**YOUR INSTRUCTIONS:**
Copy out again, unchanged, the listing below from the line that has "(* ===== verification/Query.v ===== *)" through the line that has "match returning with".

**DATASET EXCERPTS:**
|---|
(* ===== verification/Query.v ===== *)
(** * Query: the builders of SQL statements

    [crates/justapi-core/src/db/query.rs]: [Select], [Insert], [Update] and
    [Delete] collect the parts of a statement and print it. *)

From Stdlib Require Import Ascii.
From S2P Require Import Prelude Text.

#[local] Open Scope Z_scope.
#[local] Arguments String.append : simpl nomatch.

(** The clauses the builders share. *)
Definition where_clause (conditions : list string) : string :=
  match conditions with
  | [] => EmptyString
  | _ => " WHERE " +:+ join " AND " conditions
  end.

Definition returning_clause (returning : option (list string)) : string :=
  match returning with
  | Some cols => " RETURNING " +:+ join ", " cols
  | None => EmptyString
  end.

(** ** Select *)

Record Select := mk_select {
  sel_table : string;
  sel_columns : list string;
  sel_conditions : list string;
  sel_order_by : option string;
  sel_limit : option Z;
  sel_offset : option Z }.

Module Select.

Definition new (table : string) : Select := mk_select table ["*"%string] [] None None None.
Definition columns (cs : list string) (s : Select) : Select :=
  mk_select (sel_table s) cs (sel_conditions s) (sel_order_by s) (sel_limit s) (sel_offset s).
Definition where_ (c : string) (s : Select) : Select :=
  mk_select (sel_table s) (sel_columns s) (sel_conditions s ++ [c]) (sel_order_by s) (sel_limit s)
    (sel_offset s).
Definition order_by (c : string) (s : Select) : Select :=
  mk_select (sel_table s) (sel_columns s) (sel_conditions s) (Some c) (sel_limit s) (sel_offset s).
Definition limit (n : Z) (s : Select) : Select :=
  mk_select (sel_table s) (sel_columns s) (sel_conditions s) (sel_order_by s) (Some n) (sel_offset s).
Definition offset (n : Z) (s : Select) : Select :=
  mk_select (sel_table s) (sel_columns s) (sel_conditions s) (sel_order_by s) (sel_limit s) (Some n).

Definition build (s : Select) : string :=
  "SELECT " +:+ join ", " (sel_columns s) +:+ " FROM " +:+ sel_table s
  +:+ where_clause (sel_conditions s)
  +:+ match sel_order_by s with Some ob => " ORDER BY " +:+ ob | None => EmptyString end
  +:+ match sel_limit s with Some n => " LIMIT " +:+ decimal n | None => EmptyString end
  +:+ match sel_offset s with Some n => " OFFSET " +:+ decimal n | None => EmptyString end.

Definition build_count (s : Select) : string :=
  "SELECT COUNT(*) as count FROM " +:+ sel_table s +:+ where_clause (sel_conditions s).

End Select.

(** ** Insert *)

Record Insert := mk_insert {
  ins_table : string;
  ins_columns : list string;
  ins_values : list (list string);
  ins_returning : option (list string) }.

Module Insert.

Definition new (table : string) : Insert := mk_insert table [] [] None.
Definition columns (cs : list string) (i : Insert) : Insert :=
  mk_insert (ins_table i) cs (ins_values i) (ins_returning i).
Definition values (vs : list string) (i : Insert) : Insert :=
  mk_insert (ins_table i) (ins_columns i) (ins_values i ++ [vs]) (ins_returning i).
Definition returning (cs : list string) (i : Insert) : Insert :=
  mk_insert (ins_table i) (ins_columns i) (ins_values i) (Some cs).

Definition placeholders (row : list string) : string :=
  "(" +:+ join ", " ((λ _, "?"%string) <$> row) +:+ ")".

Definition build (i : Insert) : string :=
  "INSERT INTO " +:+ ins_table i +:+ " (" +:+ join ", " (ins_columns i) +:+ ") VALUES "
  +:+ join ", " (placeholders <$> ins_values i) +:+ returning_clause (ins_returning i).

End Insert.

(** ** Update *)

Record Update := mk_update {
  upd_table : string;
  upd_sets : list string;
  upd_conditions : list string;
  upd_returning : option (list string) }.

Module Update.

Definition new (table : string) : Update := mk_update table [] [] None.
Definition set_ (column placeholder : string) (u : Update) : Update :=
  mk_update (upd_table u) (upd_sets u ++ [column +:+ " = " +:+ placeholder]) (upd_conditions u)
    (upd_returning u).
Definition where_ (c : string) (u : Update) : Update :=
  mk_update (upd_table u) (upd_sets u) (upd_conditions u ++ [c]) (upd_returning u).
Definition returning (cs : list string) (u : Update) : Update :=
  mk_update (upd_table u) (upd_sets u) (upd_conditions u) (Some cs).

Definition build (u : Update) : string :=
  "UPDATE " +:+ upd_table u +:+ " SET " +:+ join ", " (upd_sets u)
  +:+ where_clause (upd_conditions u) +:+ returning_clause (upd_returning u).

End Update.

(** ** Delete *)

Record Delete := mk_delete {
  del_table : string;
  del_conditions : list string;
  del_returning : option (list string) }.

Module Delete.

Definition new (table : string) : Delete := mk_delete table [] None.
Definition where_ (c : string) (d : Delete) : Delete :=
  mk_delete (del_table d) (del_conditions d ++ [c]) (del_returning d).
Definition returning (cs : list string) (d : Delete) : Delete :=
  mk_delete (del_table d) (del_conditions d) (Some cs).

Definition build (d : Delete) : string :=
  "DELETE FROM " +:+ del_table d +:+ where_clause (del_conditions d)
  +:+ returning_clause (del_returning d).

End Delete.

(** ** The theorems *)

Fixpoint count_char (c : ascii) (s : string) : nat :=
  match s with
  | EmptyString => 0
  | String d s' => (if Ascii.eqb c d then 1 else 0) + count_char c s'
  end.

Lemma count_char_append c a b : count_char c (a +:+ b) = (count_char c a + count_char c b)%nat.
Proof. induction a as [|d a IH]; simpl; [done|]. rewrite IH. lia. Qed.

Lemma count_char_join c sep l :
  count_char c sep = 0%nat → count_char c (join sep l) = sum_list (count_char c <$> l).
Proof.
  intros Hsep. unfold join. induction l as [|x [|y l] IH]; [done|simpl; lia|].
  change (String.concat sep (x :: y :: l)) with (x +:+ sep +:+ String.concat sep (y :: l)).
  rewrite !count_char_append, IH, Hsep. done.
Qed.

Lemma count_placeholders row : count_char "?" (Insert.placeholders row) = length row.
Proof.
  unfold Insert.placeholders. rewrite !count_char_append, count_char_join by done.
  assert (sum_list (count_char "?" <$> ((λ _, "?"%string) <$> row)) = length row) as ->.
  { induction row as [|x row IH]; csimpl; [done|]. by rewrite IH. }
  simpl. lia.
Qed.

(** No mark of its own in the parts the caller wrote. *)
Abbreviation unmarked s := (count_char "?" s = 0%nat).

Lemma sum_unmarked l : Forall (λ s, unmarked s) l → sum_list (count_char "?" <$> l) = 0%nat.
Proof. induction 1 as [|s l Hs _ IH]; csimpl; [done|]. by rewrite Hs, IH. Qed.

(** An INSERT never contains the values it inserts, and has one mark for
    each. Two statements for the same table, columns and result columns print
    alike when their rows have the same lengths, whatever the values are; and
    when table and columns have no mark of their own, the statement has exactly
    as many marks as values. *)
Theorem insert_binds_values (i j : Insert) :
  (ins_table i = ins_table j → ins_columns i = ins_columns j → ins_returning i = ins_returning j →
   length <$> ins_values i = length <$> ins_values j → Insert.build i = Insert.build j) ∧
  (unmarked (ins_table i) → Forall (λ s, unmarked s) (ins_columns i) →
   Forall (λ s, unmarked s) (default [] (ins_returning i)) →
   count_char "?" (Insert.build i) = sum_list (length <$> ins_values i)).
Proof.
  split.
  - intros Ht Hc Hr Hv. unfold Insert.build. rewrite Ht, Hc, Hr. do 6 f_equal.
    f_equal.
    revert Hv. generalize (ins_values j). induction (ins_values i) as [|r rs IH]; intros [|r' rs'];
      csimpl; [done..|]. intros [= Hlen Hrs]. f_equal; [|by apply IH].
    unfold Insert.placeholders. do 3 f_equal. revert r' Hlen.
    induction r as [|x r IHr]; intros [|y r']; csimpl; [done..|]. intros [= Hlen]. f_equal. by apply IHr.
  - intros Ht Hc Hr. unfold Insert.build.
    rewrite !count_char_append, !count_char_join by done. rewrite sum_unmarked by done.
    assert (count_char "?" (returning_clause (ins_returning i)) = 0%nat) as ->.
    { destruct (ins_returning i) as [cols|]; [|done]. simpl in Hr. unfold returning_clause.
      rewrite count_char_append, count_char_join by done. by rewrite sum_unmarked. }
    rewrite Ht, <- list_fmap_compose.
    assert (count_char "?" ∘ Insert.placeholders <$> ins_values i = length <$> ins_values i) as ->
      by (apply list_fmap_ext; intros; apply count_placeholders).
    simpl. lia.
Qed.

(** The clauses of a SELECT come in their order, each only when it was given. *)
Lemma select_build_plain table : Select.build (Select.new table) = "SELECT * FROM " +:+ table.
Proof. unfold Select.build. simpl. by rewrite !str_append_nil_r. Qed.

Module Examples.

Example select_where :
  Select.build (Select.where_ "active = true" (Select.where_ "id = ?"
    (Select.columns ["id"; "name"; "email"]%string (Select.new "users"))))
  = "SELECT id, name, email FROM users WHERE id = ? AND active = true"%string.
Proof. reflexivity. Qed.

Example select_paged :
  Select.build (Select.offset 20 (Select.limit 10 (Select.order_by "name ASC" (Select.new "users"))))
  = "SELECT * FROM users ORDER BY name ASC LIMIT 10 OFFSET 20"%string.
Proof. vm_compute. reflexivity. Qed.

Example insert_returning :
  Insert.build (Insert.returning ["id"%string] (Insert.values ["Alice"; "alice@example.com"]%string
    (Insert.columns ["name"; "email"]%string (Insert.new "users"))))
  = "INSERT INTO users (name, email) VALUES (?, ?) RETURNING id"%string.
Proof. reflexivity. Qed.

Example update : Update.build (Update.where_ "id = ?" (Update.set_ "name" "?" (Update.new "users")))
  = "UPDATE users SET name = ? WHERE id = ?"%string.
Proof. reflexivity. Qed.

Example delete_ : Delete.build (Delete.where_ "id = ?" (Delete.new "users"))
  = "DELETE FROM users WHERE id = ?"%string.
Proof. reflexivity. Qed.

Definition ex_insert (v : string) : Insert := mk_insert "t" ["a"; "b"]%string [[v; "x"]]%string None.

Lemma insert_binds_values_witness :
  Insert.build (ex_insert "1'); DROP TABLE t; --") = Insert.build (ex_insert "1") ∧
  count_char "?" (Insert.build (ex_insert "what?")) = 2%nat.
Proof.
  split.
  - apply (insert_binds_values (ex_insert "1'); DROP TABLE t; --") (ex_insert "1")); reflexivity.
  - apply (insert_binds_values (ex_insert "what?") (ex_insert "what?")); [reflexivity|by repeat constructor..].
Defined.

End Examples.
|---|
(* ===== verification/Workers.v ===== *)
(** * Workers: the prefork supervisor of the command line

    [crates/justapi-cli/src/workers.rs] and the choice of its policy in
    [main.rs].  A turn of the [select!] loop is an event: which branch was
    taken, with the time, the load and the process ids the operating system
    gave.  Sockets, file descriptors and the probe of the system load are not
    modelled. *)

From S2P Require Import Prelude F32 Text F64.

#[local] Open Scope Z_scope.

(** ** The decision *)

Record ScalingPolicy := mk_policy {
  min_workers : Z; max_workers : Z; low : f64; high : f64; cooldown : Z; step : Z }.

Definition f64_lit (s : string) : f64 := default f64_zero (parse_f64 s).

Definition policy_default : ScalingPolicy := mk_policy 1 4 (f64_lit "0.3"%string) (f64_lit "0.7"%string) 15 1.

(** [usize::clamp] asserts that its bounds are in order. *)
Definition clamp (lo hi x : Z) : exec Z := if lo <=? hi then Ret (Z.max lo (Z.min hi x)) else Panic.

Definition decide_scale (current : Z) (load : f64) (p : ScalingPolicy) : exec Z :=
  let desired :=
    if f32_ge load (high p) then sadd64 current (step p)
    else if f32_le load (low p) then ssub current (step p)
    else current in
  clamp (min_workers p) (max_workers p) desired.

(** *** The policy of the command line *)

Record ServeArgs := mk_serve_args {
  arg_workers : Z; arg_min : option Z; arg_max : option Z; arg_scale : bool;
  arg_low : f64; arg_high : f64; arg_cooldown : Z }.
|---|
**SOLUTION FOR THIS PROBLEM:**
(* ===== verification/Query.v ===== *)
(** * Query: the builders of SQL statements

    [crates/justapi-core/src/db/query.rs]: [Select], [Insert], [Update] and
    [Delete] collect the parts of a statement and print it. *)

From Stdlib Require Import Ascii.
From S2P Require Import Prelude Text.

#[local] Open Scope Z_scope.
#[local] Arguments String.append : simpl nomatch.

(** The clauses the builders share. *)
Definition where_clause (conditions : list string) : string :=
  match conditions with
  | [] => EmptyString
  | _ => " WHERE " +:+ join " AND " conditions
  end.

Definition returning_clause (returning : option (list string)) : string :=
  match returning with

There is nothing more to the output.